This is the part where I am going to skip over a lot of things. I have 109 Z-Wave outlets on the Wink network. I had to go and exclude each one, and include them into the new Home Assistant Z-Wave network. What I ended up doing was actually grabbing a fiber USB cable I had around [4], combining it with a powered USB hub [5] and moving the Aeotec Z-Wave stick around the house so it would be closer to the actual devices I was adding to the Z-Wave network. I guess that answers the question about whether the Z-Wave stick works with hubs at all.

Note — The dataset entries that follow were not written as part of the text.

(* ===== verification/Proc.v ===== *)
(** * Procedures: state and exceptions

    An [async] function of the worker that is run to its end is a function from the store to the
    store it leaves and its outcome: a value, or an error that was thrown.  Properties of runs
    are preorders between the store before and after, proved along the structure of the
    procedure. *)

From stdpp Require Import base list.
From S2P Require Import Prelude.

Inductive outcome (A : Type) := Done (a : A) | Threw.
Arguments Done {A} _.
Arguments Threw {A}.

Definition prog (S A : Type) : Type := S → S * outcome A.

#[export] Instance proc_ret {S} : MRet (prog S) := λ A a s, (s, Done a).
#[export] Instance proc_bind {S} : MBind (prog S) := λ A B f p s,
  match p s with (s', Done a) => f a s' | (s', Threw) => (s', Threw) end.

Definition read {S} : prog S S := λ s, (s, Done s).
Definition throw {S A} : prog S A := λ s, (s, Threw).
Definition modify {S} (f : S → S) : prog S unit := λ s, (f s, Done tt).
Definition or_throw {S A} (o : option A) : prog S A := match o with Some a => mret a | None => throw end.

(** [try { p } catch { h }] *)
Definition catch {S A} (p h : prog S A) : prog S A := λ s,
  match p s with (s', Done a) => (s', Done a) | (s', Threw) => h s' end.

(** [try { p } finally { q }] where [q] does not throw *)
Definition finally {S A} (p : prog S A) (q : prog S unit) : prog S A := λ s, let (s', o) := p s in ((q s').1, o).

(** [for (const x of l) await f(x)] *)
Fixpoint each {S A} (f : A → prog S unit) (l : list A) : prog S unit :=
  match l with
  | [] => mret tt
  | x :: l' => _ ← f x; each f l'
  end.

(** ** Reasoning on procedures

    A property of runs as a preorder between the store before and after, proved along the
    structure of the procedure. *)

Section Steps.
Context {S : Type} (R : S → S → Prop) `{!PreOrder R}.

Definition steps {A} (p : prog S A) : Prop := ∀ s, R s (p s).1.

Lemma steps_ret {A} (a : A) : steps (mret a).
Proof. intros s. simpl. reflexivity. Qed.

Lemma steps_read : steps read.
Proof. intros s. simpl. reflexivity. Qed.

Lemma steps_throw {A} : steps (throw (A := A)).
Proof. intros s. simpl. reflexivity. Qed.

Lemma steps_modify f : (∀ s, R s (f s)) → steps (modify f).
Proof. intros Hf s. apply Hf. Qed.

Lemma steps_bind {A B} (p : prog S A) (f : A → prog S B) :
  steps p → (∀ a, steps (f a)) → steps (p ≫= f).
Proof.
  intros Hp Hf s. unfold mbind, proc_bind. pose proof (Hp s) as H. destruct (p s) as [s' [a|]]; [|done].
  simpl in H. etrans; [exact H|apply Hf].
Qed.

Lemma steps_bind_at {A B} (p : prog S A) (f : A → prog S B) s :
  R s (p s).1 → (∀ a, steps (f a)) → R s ((p ≫= f) s).1.
Proof.
  intros H Hf. unfold mbind, proc_bind. destruct (p s) as [s' [a|]]; [|done]. simpl in H. etrans; [exact H|apply Hf].
Qed.

(** What was read from the store can be used. *)
Lemma steps_bind_read {B} (f : S → prog S B) : (∀ s, R s (f s s).1) → steps (read ≫= f).
Proof. intros Hf s. apply Hf. Qed.

Lemma steps_catch {A} (p h : prog S A) : steps p → steps h → steps (catch p h).
Proof.
  intros Hp Hh s. unfold catch. pose proof (Hp s) as H. destruct (p s) as [s' [a|]]; [done|].
  simpl in H. etrans; [exact H|apply Hh].
Qed.

Lemma steps_finally {A} (p : prog S A) q : steps p → steps q → steps (finally p q).
Proof.
  intros Hp Hq s. unfold finally. pose proof (Hp s) as H. destruct (p s) as [s' o]. simpl in *.
  etrans; [exact H|apply Hq].
Qed.

Lemma steps_each {A} (f : A → prog S unit) l : (∀ x, x ∈ l → steps (f x)) → steps (each f l).
Proof.
  induction l as [|x l IH]; intros Hf; cbn [each]; [apply steps_ret|].
  apply steps_bind; [apply Hf; set_solver|]. intros _. apply IH. set_solver.
Qed.
End Steps.

Lemma bind_Done {S A B} (p : prog S A) (f : A → prog S B) s s' b :
  (p ≫= f) s = (s', Done b) → ∃ a s1, p s = (s1, Done a) ∧ f a s1 = (s', Done b).
Proof. unfold mbind, proc_bind. destruct (p s) as [s1 [a|]]; [|done]. by exists a, s1. Qed.

Lemma bind_run {S A B} (p : prog S A) (f : A → prog S B) s s' a : p s = (s', Done a) → (p ≫= f) s = f a s'.
Proof. unfold mbind, proc_bind. by intros ->. Qed.

Lemma or_throw_bind {S A B} (o : option A) (f : A → prog S B) s :
  (or_throw o ≫= f) s = match o with Some a => f a s | None => (s, Threw) end.
Proof. by destruct o. Qed.

Lemma read_bind {S B} (f : S → prog S B) s : (read ≫= f) s = f s s.
Proof. done. Qed.

Lemma each_app_run {S A} (f : A → prog S unit) l1 l2 s s1 :
  each f l1 s = (s1, Done tt) → each f (l1 ++ l2) s = each f l2 s1.
Proof.
  revert s. induction l1 as [|x l1 IH]; intros s; cbn [each app]; [by intros [= <-]|].
  unfold mbind, proc_bind. destruct (f x s) as [s2 [u|]]; [apply IH|done].
Qed.

(** A procedure that never throws. *)
Definition total {S A} (p : prog S A) : Prop := ∀ s, ∃ a, (p s).2 = Done a.

Lemma total_bind {S A B} (p : prog S A) (f : A → prog S B) : total p → (∀ a, total (f a)) → total (p ≫= f).
Proof.
  intros Hp Hf s. unfold mbind, proc_bind. destruct (Hp s) as [a Ha]. destruct (p s) as [s' o].
  simpl in Ha. subst o. apply Hf.
Qed.

Lemma total_catch {S A} (p h : prog S A) : total h → total (catch p h).
Proof. intros Hh s. unfold catch. destruct (p s) as [s' [a|]]; simpl; [by exists a|apply Hh]. Qed.

Lemma total_each {S A} (f : A → prog S unit) l : (∀ x, total (f x)) → total (each f l).
Proof.
  intros Hf. induction l as [|x l IH]; intros s; [by exists tt|]. cbn [each]. unfold mbind, proc_bind.
  destruct (Hf x s) as [u Hu]. destruct (f x s) as [s' o]. simpl in Hu. subst o. apply IH.
Qed.

(** An invariant of the store, as the preorder it induces. *)
Definition preserving {S} (I : S → Prop) (s s' : S) : Prop := I s → I s'.

#[export] Instance preserving_preorder {S} (I : S → Prop) : PreOrder (preserving I).
Proof. unfold preserving. split; [intros s|intros s1 s2 s3]; auto. Qed.

(** ** Runs with a result

    A run from a store where [I] holds goes to a store where it holds again, related to the first
    by [R]; if it ends without an error the result satisfies [Q]. *)

Section Runs.
Context {S : Type} (R : S → S → Prop) `{!PreOrder R} (I : S → Prop).

Definition achieves {A} (p : prog S A) (s : S) (Q : A → S → Prop) : Prop :=
  R s (p s).1 ∧ I (p s).1 ∧ match (p s).2 with Done a => Q a (p s).1 | Threw => True end.

Lemma achieves_ret {A} (a : A) s (Q : A → S → Prop) : I s → Q a s → achieves (mret a) s Q.
Proof. intros Hs Hq. repeat split; [simpl; reflexivity|done..]. Qed.

Lemma achieves_throw {A} s (Q : A → S → Prop) : I s → achieves throw s Q.
Proof. intros Hs. repeat split; [simpl; reflexivity|done]. Qed.

Lemma achieves_modify f s (Q : unit → S → Prop) : R s (f s) → I (f s) → Q tt (f s) → achieves (modify f) s Q.
Proof. done. Qed.

Lemma achieves_bind {A B} (p : prog S A) (f : A → prog S B) s (P : A → S → Prop) (Q : B → S → Prop) :
  achieves p s P → (∀ a s1, R s s1 → I s1 → P a s1 → achieves (f a) s1 Q) → achieves (p ≫= f) s Q.
Proof.
  intros (H1 & H2 & H3) Hf. unfold achieves, mbind, proc_bind. destruct (p s) as [s1 [a|]]; [|done].
  destruct (Hf a s1 H1 H2 H3) as (G1 & G2 & G3). simpl in H1. split; [by etrans|done].
Qed.

Lemma achieves_read {B} (f : S → prog S B) s (Q : B → S → Prop) : achieves (f s) s Q → achieves (read ≫= f) s Q.
Proof. done. Qed.

Lemma achieves_catch {A} (p h : prog S A) s (Q : A → S → Prop) :
  achieves p s Q → (∀ s1, R s s1 → I s1 → achieves h s1 Q) → achieves (catch p h) s Q.
Proof.
  intros (H1 & H2 & H3) Hh. unfold achieves, catch. destruct (p s) as [s1 [a|]]; [done|].
  destruct (Hh s1 H1 H2) as (G1 & G2 & G3). simpl in H1. split; [by etrans|done].
Qed.

Lemma achieves_weaken {A} (p : prog S A) s (P Q : A → S → Prop) :
  achieves p s P → (∀ a s1, R s s1 → I s1 → P a s1 → Q a s1) → achieves p s Q.
Proof.
  intros (H1 & H2 & H3) Hpq. split; [done|]. split; [done|]. destruct (p s) as [s1 [a|]]; [|done].
  by apply Hpq.
Qed.

Lemma achieves_steps {A} (T : S → S → Prop) (p : prog S A) s (Q : A → S → Prop) :
  steps T p → achieves p s Q → achieves p s (λ a s', Q a s' ∧ T s s').
Proof. intros Ht (H1 & H2 & H3). specialize (Ht s). unfold achieves. by destruct (p s) as [s' [a|]]. Qed.
End Runs.

#[export] Hint Extern 0 (PreOrder _) => apply _ : webmail.
#[export] Hint Resolve steps_ret steps_read steps_throw steps_bind steps_catch steps_finally steps_each
  : webmail.

(** Follow the structure of a procedure down to its operations. *)
Ltac run_steps :=
  repeat first
    [ progress intros
    | solve [auto with webmail]
    | apply steps_bind | apply steps_catch | apply steps_finally | apply steps_each
    | match goal with
      | |- steps _ (if ?b then _ else _) => destruct b eqn:?
      | |- steps _ (match ?x with _ => _ end) => destruct x eqn:?
      end ].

I think device inclusion is something ZigBee does better than Z-Wave. It appears the mesh network in ZigBee actually helps handle the new device inclusion. If I am being honest, I believe the new device inclusion in Z-Wave does not use the mesh network. I think it only uses direct communication between the Z-Wave stick and the device. I am not sure if that is part of the Z-Wave spec or not, so I don’t want to call it out directly, it could just be the specific Z-Wave implementation that Home Assistant uses. It took a couple days to actually hit all the outlets.
Next up was the smart locks. They added just fine, but the user codes became an issue. There is no native user code management tool in Home Assistant. After a bit of searching I found two options, first was one that was simple, and allowed individual management of each lock’s user codes [6]. The second appears to try and maintain user codes between locks [7]. For example, Joe’s lock code is 1234, and needs to be set on every lock in the house.
These are essentially the two ways of viewing user codes. First is lock centric, I look at a particular lock and set it’s codes. The second is user centric, I assign a code to a user, then look to which locks it needs to be set on.
I was the VP of Engineering who oversaw the development of the user code management tool at my last company. We needed to implement the user-centric version of user code management. I saw firsthand how difficult it is to maintain codes between locks. It took us darn near six months with at least one engineer full time (max was 3 in the first two months) on it to get it working well. I am skeptical that without a full time engineer on it, an open source project could achieve user code management between locks. Individual lock code management is much easier and simpler to work with.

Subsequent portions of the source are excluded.